The contract labour issue
Because of the uncertainty of export demand, we had adopted a flexible system of recruiting some employees on fixed-term contracts or through labour suppliers. However, unlike many organisations, we took great care to ensure that these employees were not treated as second-class workers. In practice, they enjoyed almost all the benefits of permanent employees. If they served beyond a stipulated period, they were entitled to gratuity as well. We also had to comply with stringent labour and ethical compliance standards imposed by our foreign buyers, many of whom conducted regular audits.

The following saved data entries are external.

(** The lines outside code fences, fence lines left out: the lines that
    become headings, separators, paragraphs or nothing. [inFence] tells
    whether a fence is open before the first line. *)
Fixpoint outsideFences (inFence : bool) (lines : list str) : list str :=
  match lines with
  | [] => []
  | line :: rest =>
      if startsWith line FENCE then outsideFences (negb inFence) rest
      else if inFence then outsideFences inFence rest
      else line :: outsideFences inFence rest
  end.

(** The lines that open a fence. *)
Fixpoint fenceOpenings (inFence : bool) (lines : list str) : list str :=
  match lines with
  | [] => []
  | line :: rest =>
      if startsWith line FENCE then
        if inFence then fenceOpenings false rest
        else line :: fenceOpenings true rest
      else fenceOpenings inFence rest
  end.

(** [s] holds none of the characters [escapeHtml] rewrites. *)
Definition plain (s : str) : Prop :=
  Forall (fun c => needsEscape c = false) s.

(** The text after the opening backticks has no white space at either
    end. *)
Definition languageTrimmed (line : str) : Prop :=
  trim (replace FENCE [] line) = replace FENCE [] line.

(** Outside a fence nothing is pending. *)
Definition idle (st : RenderState) : Prop :=
  inCodeBlock st = false -> currentCodeBlock st = [].

(** A call of one of the four helpers of blog-data.ts, and what it
    returns. *)
Inductive HelperCall : Type :=
| CallGetAllPosts
| CallGetPostBySlug (slug : str)
| CallGetPostsByTag (tag : str)
| CallGetAllTags.

Inductive HelperResult : Type :=
| ResultPosts (posts : list BlogPost)
| ResultPost (post : option BlogPost)
| ResultTags (tags : list str).

Definition callHelper (toLowerCase : str -> str) (c : HelperCall)
    (blogPosts : Store) : HelperResult * Store :=
  match c with
  | CallGetAllPosts =>
      let (r, blogPosts) := getAllPosts blogPosts in (ResultPosts r, blogPosts)
  | CallGetPostBySlug slug =>
      let (r, blogPosts) := getPostBySlug blogPosts slug in
      (ResultPost r, blogPosts)
  | CallGetPostsByTag tag =>
      let (r, blogPosts) := getPostsByTag toLowerCase blogPosts tag in
      (ResultPosts r, blogPosts)
  | CallGetAllTags =>
      let (r, blogPosts) := getAllTags blogPosts in (ResultTags r, blogPosts)
  end.

(** The array after a sequence of calls. *)
Definition afterCalls (toLowerCase : str -> str) (calls : list HelperCall)
    (blogPosts : Store) : Store :=
  fold_left (fun st c => snd (callHelper toLowerCase c st)) calls blogPosts.

(** [x] may stay in front of [y] in an array sorted with [comparefn]. *)
Definition inOrder {A : Type} (comparefn : A -> A -> option Z) (x y : A)
  : Prop :=
  (sortCompare comparefn x y <= 0)%Z.

(** [a] is dated no earlier than [b], both dates being time values. *)
Definition notOlder (a b : BlogPost) : Prop :=
  exists ta tb, getTime (date a) = Some ta /\ getTime (date b) = Some tb /\
                (ta >= tb)%Z.

(** [r] holds exactly the elements of [l] that satisfy [Q], as often and in
    the order in which they occur in [l]. *)
Inductive Selected {A : Type} (Q : A -> Prop) : list A -> list A -> Prop :=
| Selected_nil : Selected Q [] []
| Selected_keep x l r : Q x -> Selected Q l r -> Selected Q (x :: l) (x :: r)
| Selected_skip x l r : ~ Q x -> Selected Q l r -> Selected Q (x :: l) r.

(** [post] has a tag that equals [tag] once both are lowercased. *)
Definition hasTagIgnoringCase (toLowerCase : str -> str) (tag : str)
    (post : BlogPost) : Prop :=
  exists t, In t (tags post) /\ toLowerCase t = toLowerCase tag.

(* ===================================================================== *)
(** ** Further functions of the cited files                               *)
(* ===================================================================== *)

(** [generateStaticParams] of src/app/blog/[slug]/page.tsx: one
    [{ slug: post.slug }] per post of [getAllPosts()]. *)
Record StaticParam : Type := mkStaticParam {
  param_slug : str
}.

Definition generateStaticParams (blogPosts : Store)
  : list StaticParam * Store :=
  let (posts, blogPosts) := getAllPosts blogPosts in
  (map (fun post => mkStaticParam (slug post)) posts, blogPosts).

(** [BlogPage], the blog index page (the third file carried by
    src/app/robots.ts), which calls [getAllPosts()] and then
    [getAllTags()]: the topics shown in the header and one card per post,
    each with [post.tags.slice(0, 2)]. *)
Record BlogIndex : Type := mkBlogIndex {
  topics : list str;
  cards : list (BlogPost * list str)
}.

Definition BlogPage (blogPosts : Store) : BlogIndex * Store :=
  let (posts, blogPosts) := getAllPosts blogPosts in
  let (tags, blogPosts) := getAllTags blogPosts in
  (mkBlogIndex tags (map (fun post => (post, firstn 2 (BlogData.tags post))) posts),
   blogPosts).

(* ===================================================================== *)
(** ** Further notions                                                    *)
(* ===================================================================== *)

(** What [escapeHtml] makes of one code unit. *)
Definition escapeChar (c : char) : str :=
  if N.eqb c AMP then lit "&amp;"
  else if N.eqb c LT then lit "&lt;"
  else if N.eqb c GT then lit "&gt;"
  else if N.eqb c QUOT then lit "&quot;"
  else if N.eqb c APOS then lit "&#039;"
  else [c].

(** The five entities [escapeHtml] writes. *)
Definition entities : list str :=
  [lit "&amp;"; lit "&lt;"; lit "&gt;"; lit "&quot;"; lit "&#039;"].

(** Every occurrence of [c0] in [s] starts one of [pats]. *)
Fixpoint startsOnly (c0 : char) (pats : list str) (s : str) : bool :=
  match s with
  | [] => true
  | c :: s' =>
      (negb (N.eqb c c0) || existsb (startsWith s) pats) &&
      startsOnly c0 pats s'
  end.

(** The React key of an element. *)
Definition keyOf (e : Element) : Key :=
  match e with
  | Pre k _ _ => k
  | H1 k _ => k
  | H2 k _ => k
  | H3 k _ => k
  | SeparatorEl k => k
  | P k _ => k
  end.

Definition isPre (e : Element) : bool :=
  match e with Pre _ _ _ => true | _ => false end.

(** The number of code blocks among the elements. *)
Definition countPre (els : list Element) : nat := length (filter isPre els).
(** * The write path of the WebSocket connection (write.go)

    A shallow embedding of [Conn.Write], [Conn.Writer], the message writer
    ([msgWriter]), the control-frame path ([writeControl]) and frame
    emission ([writeFrame], [writeFramePayload]), followed by the
    properties the specification states about them.

    The model is sequential: one goroutine runs to completion.  Locks are
    booleans (held / free); a call that would park the goroutine forever
    ends in [Halts Blocked]. *)

From Stdlib Require Import String.
From Stdlib Require Import ZArith List Bool Lia.
Import ListNotations.
Local Open Scope string_scope.
Local Open Scope list_scope.
Local Open Scope Z_scope.

(** ** Errors

    [xerrors.New] and [xerrors.Errorf("...: %w", err)].  Errors that come
    from outside (the network, the close cause, a context) are arbitrary
    values of this type. *)
Inductive error : Type :=
| errNew (msg : string)
| errWrap (msg : string) (cause : error).

(** The innermost error of a chain of [%w] wrappers. *)
Fixpoint rootCause (e : error) : error :=
  match e with
  | errNew _ => e
  | errWrap _ e' => rootCause e'
  end.

(** [errd.Wrap(&err, msg)]: wraps a non-nil error, leaves nil alone. *)
Definition errd_Wrap (msg : string) (err : option error) : option error :=
  match err with
  | Some e => Some (errWrap msg e)
  | None => None
  end.

Definition UseClosedWriter : error := errNew "cannot use closed writer".
Definition io_ErrShortWrite : error := errNew "short write".
Definition io_EOF : error := errNew "EOF".
Definition io_ErrUnexpectedEOF : error := errNew "unexpected EOF".
Definition context_DeadlineExceeded : error := errNew "context deadline exceeded".

(** ** Contexts

    A context as the write path sees it: its deadline (nanoseconds on the
    clock of [time.Now]) and, when it has fired, the error [ctx.Err()]. *)
Record context : Type := mkContext {
  ctxDeadline : option Z;
  ctxErr : option error
}.

Definition context_Background : context := mkContext None None.

(** [context.WithDeadline(parent, d)] read at clock value [now]: a parent
    deadline that is earlier wins; a deadline already passed fires at once. *)
Definition context_WithDeadline (now : Z) (parent : context) (d : Z) : context :=
  match ctxDeadline parent with
  | Some cur => if cur <? d then parent else
      mkContext (Some d)
        (match ctxErr parent with
         | Some e => Some e
         | None => if d - now <=? 0 then Some context_DeadlineExceeded else None
         end)
  | None =>
      mkContext (Some d)
        (match ctxErr parent with
         | Some e => Some e
         | None => if d - now <=? 0 then Some context_DeadlineExceeded else None
         end)
  end.

(** [context.WithTimeout(parent, timeout)] is [WithDeadline(parent, time.Now().Add(timeout))]. *)
Definition context_WithTimeout (now : Z) (parent : context) (timeout : Z) : context :=
  context_WithDeadline now parent (now + timeout).

(** [time.Second], in nanoseconds. *)
Definition time_Second : Z := 1000000000.

(** ** Opcodes, message types, frame headers *)

(** Modelled from the spec: the opcode type is declared outside write.go;
    the spec lists continuation(0x0), text(0x1), binary(0x2), close(0x8),
    ping(0x9), pong(0xA). *)
Inductive opcode : Type :=
| opContinuation | opText | opBinary | opClose | opPing | opPong.

Definition opcode_code (o : opcode) : Z :=
  match o with
  | opContinuation => 0 | opText => 1 | opBinary => 2
  | opClose => 8 | opPing => 9 | opPong => 10
  end.

Definition opcode_eqb (a b : opcode) : bool := opcode_code a =? opcode_code b.

(** The text [%v] prints for an opcode (the generated [String] method). *)
Definition opcode_String (o : opcode) : string :=
  match o with
  | opContinuation => "opContinuation" | opText => "opText"
  | opBinary => "opBinary" | opClose => "opClose"
  | opPing => "opPing" | opPong => "opPong"
  end.

(** Modelled from the spec: the message type is declared outside write.go;
    the spec has type in {text, binary}. *)
Inductive MessageType : Type := MessageText | MessageBinary.

(** The conversion [opcode(typ)]. *)
Definition opcode_of (typ : MessageType) : opcode :=
  match typ with
  | MessageText => opText
  | MessageBinary => opBinary
  end.

(** Modelled from the spec: the header struct is declared outside
    write.go; these are the fields [writeFrame] assigns. *)
Record header : Type := mkHeader {
  h_fin : bool;
  h_rsv1 : bool;
  h_opcode : opcode;
  h_payloadLength : Z;
  h_masked : bool;
  h_maskKey : Z
}.

Definition header_zero : header := mkHeader false false opContinuation 0 false 0.

(** ** Byte helpers *)

(** Bytes are integers in 0..255; [len] is Go's [len] on a slice. *)
Definition len (p : list Z) : Z := Z.of_nat (length p).

(** Byte [i] (0 = least significant) of a 32-bit key. *)
Definition keyByte (key : Z) (i : nat) : Z :=
  Z.land (Z.shiftr key (8 * Z.of_nat (i mod 4))) 255.

(** [bits.RotateLeft32(key, -8)] on a uint32. *)
Definition rotr8 (key : Z) : Z :=
  Z.lor (Z.shiftr key 8) (Z.shiftl (Z.land key 255) 24).

(** Modelled from the spec: [mask] is defined outside write.go.  The spec:
    the four-byte key is XOR'd cyclically against the payload and the
    operation returns the next rotation of the key.  This is the naive byte
    loop [b[i] ^= byte(key); key = rotate(key)]; the result pairs the
    returned key with the bytes left in [b]. *)
Fixpoint mask (key : Z) (b : list Z) : Z * list Z :=
  match b with
  | [] => (key, [])
  | x :: b' =>
      let r := mask (rotr8 key) b' in
      (fst r, Z.lxor x (Z.land key 255) :: snd r)
  end.

(** The payload XOR'd cyclically with the key, written without the
    rotation: byte [i] meets key byte [(off + i) mod 4]. *)
Fixpoint xorCyclic (key : Z) (off : nat) (p : list Z) : list Z :=
  match p with
  | [] => []
  | x :: p' => Z.lxor x (keyByte key off) :: xorCyclic key (S off) p'
  end.

(** [binary.Read(src, binary.LittleEndian, &maskKey)] on a uint32: four
    bytes, the first one least significant; fewer than four bytes left is
    an error. *)
Definition readUint32LE (src : list Z) : option (Z * list Z) :=
  match src with
  | b0 :: b1 :: b2 :: b3 :: rest =>
      Some ((Z.lor (Z.lor b0 (Z.shiftl b1 8))
                   (Z.lor (Z.shiftl b2 16) (Z.shiftl b3 24))) mod 2 ^ 32, rest)
  | _ => None
  end.

(** The error of [io.ReadFull] on a source that runs dry: [io.EOF] when
    nothing was read, [io.ErrUnexpectedEOF] after a partial read. *)
Definition readFull_error (src : list Z) : error :=
  match src with
  | [] => io_EOF
  | _ :: _ => io_ErrUnexpectedEOF
  end.

(** Big-endian bytes of [v], [n] of them. *)
Fixpoint bigEndian (n : nat) (v : Z) : list Z :=
  match n with
  | O => []
  | S n' => Z.land (Z.shiftr v (8 * Z.of_nat n')) 255 :: bigEndian n' v
  end.

Definition boolBit (b : bool) (v : Z) : Z := if b then v else 0.

(** Modelled from the spec: the header encoder is defined outside
    write.go.  RFC 6455 section 5.2: FIN, RSV1 and the opcode in the first
    byte; the mask bit and the 7-bit length discriminator in the second
    (inline up to 125, 126 + 16 bits up to 65535, 127 + 64 bits otherwise);
    the four key bytes, when masked, immediately after the length. *)
Definition encodeHeader (h : header) : list Z :=
  let b0 := Z.lor (Z.lor (boolBit (h_fin h) 128) (boolBit (h_rsv1 h) 64))
                  (opcode_code (h_opcode h)) in
  let n := h_payloadLength h in
  let m := boolBit (h_masked h) 128 in
  let lenBytes :=
    if 65535 <? n then Z.lor m 127 :: bigEndian 8 n
    else if 125 <? n then Z.lor m 126 :: bigEndian 2 n
    else [Z.lor m n] in
  let keyBytes :=
    if h_masked h
    then [keyByte (h_maskKey h) 0; keyByte (h_maskKey h) 1;
          keyByte (h_maskKey h) 2; keyByte (h_maskKey h) 3]
    else [] in
  b0 :: lenBytes ++ keyBytes.

(** ** The byte stream and the buffered writer over it *)

(** The connection's byte stream, write side.  [room = None]: every write
    succeeds.  [room = Some q]: the stream accepts [q] more bytes and then
    fails with [ioErr]. *)
Record netConn : Type := mkNet {
  sent : list Z;
  room : option nat;
  ioErr : error
}.

(** [io.Writer.Write] of the byte stream: the count written and the error. *)
Definition net_Write (w : netConn) (p : list Z) : nat * option error * netConn :=
  match room w with
  | None => (length p, None, mkNet (sent w ++ p) None (ioErr w))
  | Some q =>
      if (length p <=? q)%nat
      then (length p, None, mkNet (sent w ++ p) (Some (q - length p)%nat) (ioErr w))
      else (q, Some (ioErr w), mkNet (sent w ++ firstn q p) (Some O) (ioErr w))
  end.

(** [bufio.Writer] of the Go standard library.  [bw_buf] is the filled
    part [b.buf[0:b.n]] of the backing slice, [bw_size] is [len(b.buf)],
    [bw_err] the sticky error.  [Conn.writeBuf] is this same backing slice
    (extractBufioWriterBuf), so [writeBuf[i:j]] with [j <= b.n] is
    [bw_buf] between [i] and [j]. *)
Record bufio_Writer : Type := mkBw {
  bw_buf : list Z;
  bw_size : nat;
  bw_err : option error
}.

Definition bw_Available (b : bufio_Writer) : nat := (bw_size b - length (bw_buf b))%nat.
Definition bw_Buffered (b : bufio_Writer) : nat := length (bw_buf b).

Definition isNil {A : Type} (o : option A) : bool :=
  match o with None => true | Some _ => false end.

(** [Flush] of [bufio.Writer]. *)
Definition bw_Flush (b : bufio_Writer) (w : netConn)
  : option error * bufio_Writer * netConn :=
  match bw_err b with
  | Some e => (Some e, b, w)
  | None =>
      if (bw_Buffered b =? 0)%nat then (None, b, w) else
      let '(n, err, w') := net_Write w (bw_buf b) in
      let err := if (n <? bw_Buffered b)%nat && isNil err
                 then Some io_ErrShortWrite else err in
      match err with
      | Some e => (Some e, mkBw (skipn n (bw_buf b)) (bw_size b) (Some e), w')
      | None => (None, mkBw [] (bw_size b) None, w')
      end
  end.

A group of these employees had completed their two-year fixed-term contracts. Due to the uncertain external environment and fluctuating orders, we were unable to offer permanency. Instead, we offered another fixed-term contract for two years.
To our surprise, all of them refused and wanted permanent jobs which were too risky to offer in a volatile environment.
Despite repeated discussions and assurances from the Head of Human Resources, they insisted on nothing short of permanency. They would not budge. Finally, and very reluctantly, I instructed security not to permit them into the premises from the following day, because technically their contracts had expired.
The next morning, the entire group gathered outside the gate. They remained there until around ten o’clock before dispersing. Later, I heard that they were gathering at the residence of a Member of Parliament who lived nearby. This continued for several days.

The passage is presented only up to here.